▶ _WHAT TO WORK ON_:
Below are some records; output exactly the lines from the line with "Definition CARD_TYPES : list" to the line with "part of the", both ends kept, and nothing more.

____ DATA TO PROCESS

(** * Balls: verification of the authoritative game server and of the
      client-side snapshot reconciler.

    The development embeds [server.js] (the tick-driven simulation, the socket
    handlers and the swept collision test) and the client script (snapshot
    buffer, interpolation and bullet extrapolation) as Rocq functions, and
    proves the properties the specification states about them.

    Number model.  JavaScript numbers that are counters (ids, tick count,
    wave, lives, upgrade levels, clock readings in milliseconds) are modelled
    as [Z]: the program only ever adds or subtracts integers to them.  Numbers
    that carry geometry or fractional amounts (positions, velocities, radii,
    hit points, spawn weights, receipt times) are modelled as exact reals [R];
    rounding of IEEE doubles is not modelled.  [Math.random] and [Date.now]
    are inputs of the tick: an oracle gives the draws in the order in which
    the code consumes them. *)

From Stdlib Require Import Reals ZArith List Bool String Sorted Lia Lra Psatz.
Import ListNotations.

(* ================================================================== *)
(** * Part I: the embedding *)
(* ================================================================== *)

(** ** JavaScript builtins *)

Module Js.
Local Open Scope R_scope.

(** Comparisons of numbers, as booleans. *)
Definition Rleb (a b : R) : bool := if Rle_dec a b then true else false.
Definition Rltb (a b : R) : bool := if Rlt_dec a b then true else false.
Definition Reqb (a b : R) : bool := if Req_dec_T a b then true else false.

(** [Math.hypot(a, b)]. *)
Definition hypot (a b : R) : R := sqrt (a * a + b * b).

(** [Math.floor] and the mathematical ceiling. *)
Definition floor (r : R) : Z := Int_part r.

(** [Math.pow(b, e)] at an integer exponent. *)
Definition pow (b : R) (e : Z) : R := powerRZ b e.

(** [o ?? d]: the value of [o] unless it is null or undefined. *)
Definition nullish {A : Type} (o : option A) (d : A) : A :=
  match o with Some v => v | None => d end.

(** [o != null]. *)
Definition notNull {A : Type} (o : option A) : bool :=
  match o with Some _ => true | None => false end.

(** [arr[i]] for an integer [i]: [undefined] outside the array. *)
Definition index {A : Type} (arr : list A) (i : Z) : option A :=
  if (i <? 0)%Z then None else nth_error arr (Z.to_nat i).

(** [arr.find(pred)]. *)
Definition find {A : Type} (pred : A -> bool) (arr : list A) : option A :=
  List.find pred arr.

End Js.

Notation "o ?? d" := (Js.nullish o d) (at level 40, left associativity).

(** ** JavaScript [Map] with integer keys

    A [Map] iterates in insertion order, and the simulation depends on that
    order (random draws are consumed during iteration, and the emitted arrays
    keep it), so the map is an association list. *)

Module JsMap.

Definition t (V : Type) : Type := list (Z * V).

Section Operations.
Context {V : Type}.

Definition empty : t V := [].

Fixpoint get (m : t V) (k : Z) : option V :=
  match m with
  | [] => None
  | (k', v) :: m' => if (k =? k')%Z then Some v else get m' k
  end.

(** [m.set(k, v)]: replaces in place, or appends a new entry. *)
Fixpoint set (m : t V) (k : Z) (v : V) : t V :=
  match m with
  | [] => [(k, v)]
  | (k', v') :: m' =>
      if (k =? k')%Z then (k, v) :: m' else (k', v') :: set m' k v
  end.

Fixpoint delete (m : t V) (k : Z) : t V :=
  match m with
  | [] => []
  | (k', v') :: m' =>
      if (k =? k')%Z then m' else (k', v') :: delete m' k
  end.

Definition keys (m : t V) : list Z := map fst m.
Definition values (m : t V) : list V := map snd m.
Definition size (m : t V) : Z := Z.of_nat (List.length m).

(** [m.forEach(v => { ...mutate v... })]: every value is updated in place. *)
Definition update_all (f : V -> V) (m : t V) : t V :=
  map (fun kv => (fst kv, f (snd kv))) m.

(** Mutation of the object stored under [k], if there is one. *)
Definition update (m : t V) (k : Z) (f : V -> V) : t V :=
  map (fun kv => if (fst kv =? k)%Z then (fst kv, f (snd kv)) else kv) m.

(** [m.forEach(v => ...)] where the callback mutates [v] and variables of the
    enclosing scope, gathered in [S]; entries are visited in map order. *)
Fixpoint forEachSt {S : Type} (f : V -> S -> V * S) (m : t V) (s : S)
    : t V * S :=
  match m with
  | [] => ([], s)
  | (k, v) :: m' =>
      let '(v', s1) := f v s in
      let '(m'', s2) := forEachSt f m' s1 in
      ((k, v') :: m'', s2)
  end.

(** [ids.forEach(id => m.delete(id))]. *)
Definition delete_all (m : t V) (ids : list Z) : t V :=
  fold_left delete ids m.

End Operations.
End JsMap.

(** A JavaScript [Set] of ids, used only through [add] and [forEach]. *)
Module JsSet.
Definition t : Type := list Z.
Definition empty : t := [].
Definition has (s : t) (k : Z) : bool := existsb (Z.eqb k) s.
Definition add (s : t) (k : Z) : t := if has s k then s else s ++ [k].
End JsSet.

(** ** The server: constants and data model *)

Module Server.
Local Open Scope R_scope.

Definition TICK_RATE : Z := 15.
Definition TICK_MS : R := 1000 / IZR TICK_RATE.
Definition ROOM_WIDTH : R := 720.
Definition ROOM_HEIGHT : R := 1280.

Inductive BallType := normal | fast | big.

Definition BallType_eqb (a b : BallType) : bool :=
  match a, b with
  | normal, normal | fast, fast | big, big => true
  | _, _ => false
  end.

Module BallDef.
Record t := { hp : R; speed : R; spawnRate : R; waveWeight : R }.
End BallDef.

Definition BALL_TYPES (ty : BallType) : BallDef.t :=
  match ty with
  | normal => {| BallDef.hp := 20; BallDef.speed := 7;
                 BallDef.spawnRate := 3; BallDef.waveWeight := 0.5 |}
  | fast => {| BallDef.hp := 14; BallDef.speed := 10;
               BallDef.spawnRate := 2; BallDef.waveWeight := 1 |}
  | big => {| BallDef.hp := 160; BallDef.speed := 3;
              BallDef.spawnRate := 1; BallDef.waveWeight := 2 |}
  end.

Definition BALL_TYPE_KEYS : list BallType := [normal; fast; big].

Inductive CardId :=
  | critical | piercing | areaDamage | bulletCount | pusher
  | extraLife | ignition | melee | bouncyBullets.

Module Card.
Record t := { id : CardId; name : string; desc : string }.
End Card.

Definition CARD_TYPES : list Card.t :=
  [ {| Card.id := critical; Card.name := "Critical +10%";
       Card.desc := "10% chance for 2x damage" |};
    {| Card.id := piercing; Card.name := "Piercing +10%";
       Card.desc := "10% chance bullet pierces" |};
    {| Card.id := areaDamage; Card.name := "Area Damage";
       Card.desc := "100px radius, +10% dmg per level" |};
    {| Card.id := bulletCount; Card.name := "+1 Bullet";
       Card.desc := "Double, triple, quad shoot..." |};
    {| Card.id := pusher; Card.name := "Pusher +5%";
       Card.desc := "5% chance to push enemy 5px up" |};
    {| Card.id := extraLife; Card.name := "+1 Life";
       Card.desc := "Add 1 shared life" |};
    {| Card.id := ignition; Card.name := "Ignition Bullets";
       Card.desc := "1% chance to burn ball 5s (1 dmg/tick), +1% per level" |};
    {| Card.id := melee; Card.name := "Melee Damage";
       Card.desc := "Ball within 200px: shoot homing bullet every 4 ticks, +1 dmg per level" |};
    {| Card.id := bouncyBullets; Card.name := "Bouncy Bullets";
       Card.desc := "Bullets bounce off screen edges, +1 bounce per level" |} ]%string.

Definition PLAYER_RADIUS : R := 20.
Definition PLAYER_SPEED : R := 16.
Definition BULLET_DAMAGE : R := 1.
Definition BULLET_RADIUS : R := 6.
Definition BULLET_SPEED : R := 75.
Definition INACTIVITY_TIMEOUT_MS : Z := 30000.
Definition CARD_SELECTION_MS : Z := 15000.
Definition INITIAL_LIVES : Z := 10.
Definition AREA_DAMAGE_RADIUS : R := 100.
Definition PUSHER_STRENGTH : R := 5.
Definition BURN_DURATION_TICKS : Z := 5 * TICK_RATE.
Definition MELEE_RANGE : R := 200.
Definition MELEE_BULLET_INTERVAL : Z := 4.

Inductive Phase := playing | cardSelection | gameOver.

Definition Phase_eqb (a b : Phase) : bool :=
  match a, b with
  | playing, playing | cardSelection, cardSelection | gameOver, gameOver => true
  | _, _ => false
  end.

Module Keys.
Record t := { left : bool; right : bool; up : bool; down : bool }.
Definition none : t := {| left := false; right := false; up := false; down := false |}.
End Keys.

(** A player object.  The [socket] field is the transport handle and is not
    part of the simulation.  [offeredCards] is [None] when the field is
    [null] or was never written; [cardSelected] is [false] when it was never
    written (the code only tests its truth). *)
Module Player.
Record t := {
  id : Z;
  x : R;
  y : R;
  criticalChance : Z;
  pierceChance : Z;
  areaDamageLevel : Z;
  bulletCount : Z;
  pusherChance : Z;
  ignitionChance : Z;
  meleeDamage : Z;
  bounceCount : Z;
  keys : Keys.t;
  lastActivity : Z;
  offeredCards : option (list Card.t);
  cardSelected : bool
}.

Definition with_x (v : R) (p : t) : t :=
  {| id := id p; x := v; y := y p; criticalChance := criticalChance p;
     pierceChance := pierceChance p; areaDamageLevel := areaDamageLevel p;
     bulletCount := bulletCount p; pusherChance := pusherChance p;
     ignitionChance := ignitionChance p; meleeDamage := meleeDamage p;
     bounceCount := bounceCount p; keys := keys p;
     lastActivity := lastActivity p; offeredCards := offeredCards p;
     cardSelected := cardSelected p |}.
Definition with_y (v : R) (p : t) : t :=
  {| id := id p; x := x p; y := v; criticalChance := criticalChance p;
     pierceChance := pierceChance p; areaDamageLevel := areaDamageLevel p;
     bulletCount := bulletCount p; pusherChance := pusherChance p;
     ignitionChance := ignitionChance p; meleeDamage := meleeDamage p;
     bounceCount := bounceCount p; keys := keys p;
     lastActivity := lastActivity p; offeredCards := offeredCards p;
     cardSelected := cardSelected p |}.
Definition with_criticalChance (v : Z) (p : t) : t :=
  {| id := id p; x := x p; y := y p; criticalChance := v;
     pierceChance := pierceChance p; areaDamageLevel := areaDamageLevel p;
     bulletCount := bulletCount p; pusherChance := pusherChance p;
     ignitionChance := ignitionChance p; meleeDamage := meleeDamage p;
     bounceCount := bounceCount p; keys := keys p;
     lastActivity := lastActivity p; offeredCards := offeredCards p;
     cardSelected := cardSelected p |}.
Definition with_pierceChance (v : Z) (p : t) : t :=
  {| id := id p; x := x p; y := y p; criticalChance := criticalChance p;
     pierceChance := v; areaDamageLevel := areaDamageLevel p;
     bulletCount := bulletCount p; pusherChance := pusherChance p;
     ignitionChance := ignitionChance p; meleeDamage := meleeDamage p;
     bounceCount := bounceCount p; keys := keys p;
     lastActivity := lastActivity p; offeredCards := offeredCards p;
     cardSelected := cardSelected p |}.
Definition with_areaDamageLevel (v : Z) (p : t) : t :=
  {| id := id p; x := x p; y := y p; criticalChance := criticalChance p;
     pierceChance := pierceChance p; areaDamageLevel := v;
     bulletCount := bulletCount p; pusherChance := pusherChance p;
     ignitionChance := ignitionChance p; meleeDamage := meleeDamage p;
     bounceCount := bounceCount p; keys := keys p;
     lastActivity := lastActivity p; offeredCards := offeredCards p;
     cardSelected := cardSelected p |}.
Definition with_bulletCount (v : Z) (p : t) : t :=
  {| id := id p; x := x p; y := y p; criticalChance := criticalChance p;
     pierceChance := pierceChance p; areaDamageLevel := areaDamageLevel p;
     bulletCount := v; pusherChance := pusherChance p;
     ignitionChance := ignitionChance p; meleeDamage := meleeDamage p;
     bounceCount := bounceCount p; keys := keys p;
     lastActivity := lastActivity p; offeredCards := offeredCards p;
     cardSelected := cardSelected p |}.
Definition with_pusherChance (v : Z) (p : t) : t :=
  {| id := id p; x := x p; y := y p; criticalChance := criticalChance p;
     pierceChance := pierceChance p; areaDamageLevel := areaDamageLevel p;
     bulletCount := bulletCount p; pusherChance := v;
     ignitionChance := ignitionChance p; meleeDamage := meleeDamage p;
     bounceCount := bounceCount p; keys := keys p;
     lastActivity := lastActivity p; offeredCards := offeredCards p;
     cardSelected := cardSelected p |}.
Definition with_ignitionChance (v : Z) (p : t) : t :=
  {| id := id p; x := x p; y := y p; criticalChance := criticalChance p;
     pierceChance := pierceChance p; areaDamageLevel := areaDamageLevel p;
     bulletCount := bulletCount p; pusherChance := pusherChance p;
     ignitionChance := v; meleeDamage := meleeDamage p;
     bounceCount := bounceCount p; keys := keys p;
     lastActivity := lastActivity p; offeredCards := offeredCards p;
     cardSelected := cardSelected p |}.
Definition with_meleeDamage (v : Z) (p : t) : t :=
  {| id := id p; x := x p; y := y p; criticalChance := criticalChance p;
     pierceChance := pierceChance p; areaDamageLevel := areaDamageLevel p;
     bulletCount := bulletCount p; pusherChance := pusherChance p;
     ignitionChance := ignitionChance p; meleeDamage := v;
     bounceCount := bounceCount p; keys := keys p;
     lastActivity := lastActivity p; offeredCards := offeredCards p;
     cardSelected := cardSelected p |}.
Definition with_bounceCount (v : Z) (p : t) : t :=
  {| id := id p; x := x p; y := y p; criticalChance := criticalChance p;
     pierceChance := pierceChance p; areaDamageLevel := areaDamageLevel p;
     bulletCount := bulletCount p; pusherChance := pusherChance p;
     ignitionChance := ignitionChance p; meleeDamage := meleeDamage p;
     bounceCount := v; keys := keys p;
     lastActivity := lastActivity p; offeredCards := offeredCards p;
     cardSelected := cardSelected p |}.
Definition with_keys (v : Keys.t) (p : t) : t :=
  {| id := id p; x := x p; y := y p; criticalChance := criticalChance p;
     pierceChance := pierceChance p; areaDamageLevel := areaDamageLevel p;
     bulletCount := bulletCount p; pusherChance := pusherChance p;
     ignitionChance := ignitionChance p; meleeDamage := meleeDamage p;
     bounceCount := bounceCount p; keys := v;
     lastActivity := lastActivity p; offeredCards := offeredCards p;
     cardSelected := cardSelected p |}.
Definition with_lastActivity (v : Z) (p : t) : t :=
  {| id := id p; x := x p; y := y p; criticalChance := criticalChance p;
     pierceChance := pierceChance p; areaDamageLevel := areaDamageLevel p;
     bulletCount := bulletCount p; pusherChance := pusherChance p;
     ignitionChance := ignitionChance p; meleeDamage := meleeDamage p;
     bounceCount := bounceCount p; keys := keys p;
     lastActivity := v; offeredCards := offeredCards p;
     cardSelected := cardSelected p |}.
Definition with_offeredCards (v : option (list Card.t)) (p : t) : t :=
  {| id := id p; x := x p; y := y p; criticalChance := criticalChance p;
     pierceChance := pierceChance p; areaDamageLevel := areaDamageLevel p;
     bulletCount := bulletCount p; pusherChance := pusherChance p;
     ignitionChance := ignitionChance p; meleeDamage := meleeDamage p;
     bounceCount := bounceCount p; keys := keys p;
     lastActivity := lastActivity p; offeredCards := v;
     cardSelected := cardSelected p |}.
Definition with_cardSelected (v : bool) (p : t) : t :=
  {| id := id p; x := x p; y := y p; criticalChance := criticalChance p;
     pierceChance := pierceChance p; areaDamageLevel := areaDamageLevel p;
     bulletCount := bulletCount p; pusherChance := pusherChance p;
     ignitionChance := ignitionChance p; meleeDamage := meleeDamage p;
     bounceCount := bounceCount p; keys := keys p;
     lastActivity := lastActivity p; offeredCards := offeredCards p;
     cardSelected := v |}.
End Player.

________

▶ _SOLUTION FOR THIS TASK_:
Definition CARD_TYPES : list Card.t :=
  [ {| Card.id := critical; Card.name := "Critical +10%";
       Card.desc := "10% chance for 2x damage" |};
    {| Card.id := piercing; Card.name := "Piercing +10%";
       Card.desc := "10% chance bullet pierces" |};
    {| Card.id := areaDamage; Card.name := "Area Damage";
       Card.desc := "100px radius, +10% dmg per level" |};
    {| Card.id := bulletCount; Card.name := "+1 Bullet";
       Card.desc := "Double, triple, quad shoot..." |};
    {| Card.id := pusher; Card.name := "Pusher +5%";
       Card.desc := "5% chance to push enemy 5px up" |};
    {| Card.id := extraLife; Card.name := "+1 Life";
       Card.desc := "Add 1 shared life" |};
    {| Card.id := ignition; Card.name := "Ignition Bullets";
       Card.desc := "1% chance to burn ball 5s (1 dmg/tick), +1% per level" |};
    {| Card.id := melee; Card.name := "Melee Damage";
       Card.desc := "Ball within 200px: shoot homing bullet every 4 ticks, +1 dmg per level" |};
    {| Card.id := bouncyBullets; Card.name := "Bouncy Bullets";
       Card.desc := "Bullets bounce off screen edges, +1 bounce per level" |} ]%string.

Definition PLAYER_RADIUS : R := 20.
Definition PLAYER_SPEED : R := 16.
Definition BULLET_DAMAGE : R := 1.
Definition BULLET_RADIUS : R := 6.
Definition BULLET_SPEED : R := 75.
Definition INACTIVITY_TIMEOUT_MS : Z := 30000.
Definition CARD_SELECTION_MS : Z := 15000.
Definition INITIAL_LIVES : Z := 10.
Definition AREA_DAMAGE_RADIUS : R := 100.
Definition PUSHER_STRENGTH : R := 5.
Definition BURN_DURATION_TICKS : Z := 5 * TICK_RATE.
Definition MELEE_RANGE : R := 200.
Definition MELEE_BULLET_INTERVAL : Z := 4.

Inductive Phase := playing | cardSelection | gameOver.

Definition Phase_eqb (a b : Phase) : bool :=
  match a, b with
  | playing, playing | cardSelection, cardSelection | gameOver, gameOver => true
  | _, _ => false
  end.

Module Keys.
Record t := { left : bool; right : bool; up : bool; down : bool }.
Definition none : t := {| left := false; right := false; up := false; down := false |}.
End Keys.

(** A player object.  The [socket] field is the transport handle and is not
    part of the simulation.  [offeredCards] is [None] when the field is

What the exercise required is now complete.